- _Problem statement_
Copy exactly the lines from the one containing "Inductive exn : Type" through the last line of the records, both included, and nothing more.

Items from a dataset
_____

(** * The flip-deal evaluation engine (engine.py)

    A shallow embedding of [headwind_index], [gaussian_copula_normals],
    [cvar5_empirical], [simulate_once], [decide], [autotune_bars] and
    [run_all], and the properties of the design document that concern them.

    Number model.  A binary64 value is represented by the rational it
    denotes.  Arithmetic is exact, the rounding error of the individual
    operations being outside the model, with one exception: the score of
    the autotuner, whose comparisons choose between candidates whose exact
    scores can tie, is evaluated with the rounding of binary64 ([F64]).
    The one NaN the engine produces on its own, the mean or median of an
    empty column, is kept explicit as [None].
    [exp], [log], [sqrt] and the pseudo-random generator are an interface
    ([Runtime]) the engine is parameterised by. *)

From Stdlib Require Import QArith Qround Qabs ZArith List String Ascii.
From Stdlib Require Import Lia Lqa Bool Sorting Permutation.
Import ListNotations.
Open Scope Q_scope.

(** ** Python: exceptions, results, builtins *)

Module Py.

Inductive exn : Type :=
| KeyError (key : string)
| StopIteration
| IndexError.

Inductive result (A : Type) : Type :=
| Ok (a : A)
| Raise (e : exn).
Arguments Ok {A} a.
Arguments Raise {A} e.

_____

- _Output for this task_
Inductive exn : Type :=
| KeyError (key : string)
| StopIteration
| IndexError.

Inductive result (A : Type) : Type :=
| Ok (a : A)
| Raise (e : exn).
Arguments Ok {A} a.
Arguments Raise {A} e.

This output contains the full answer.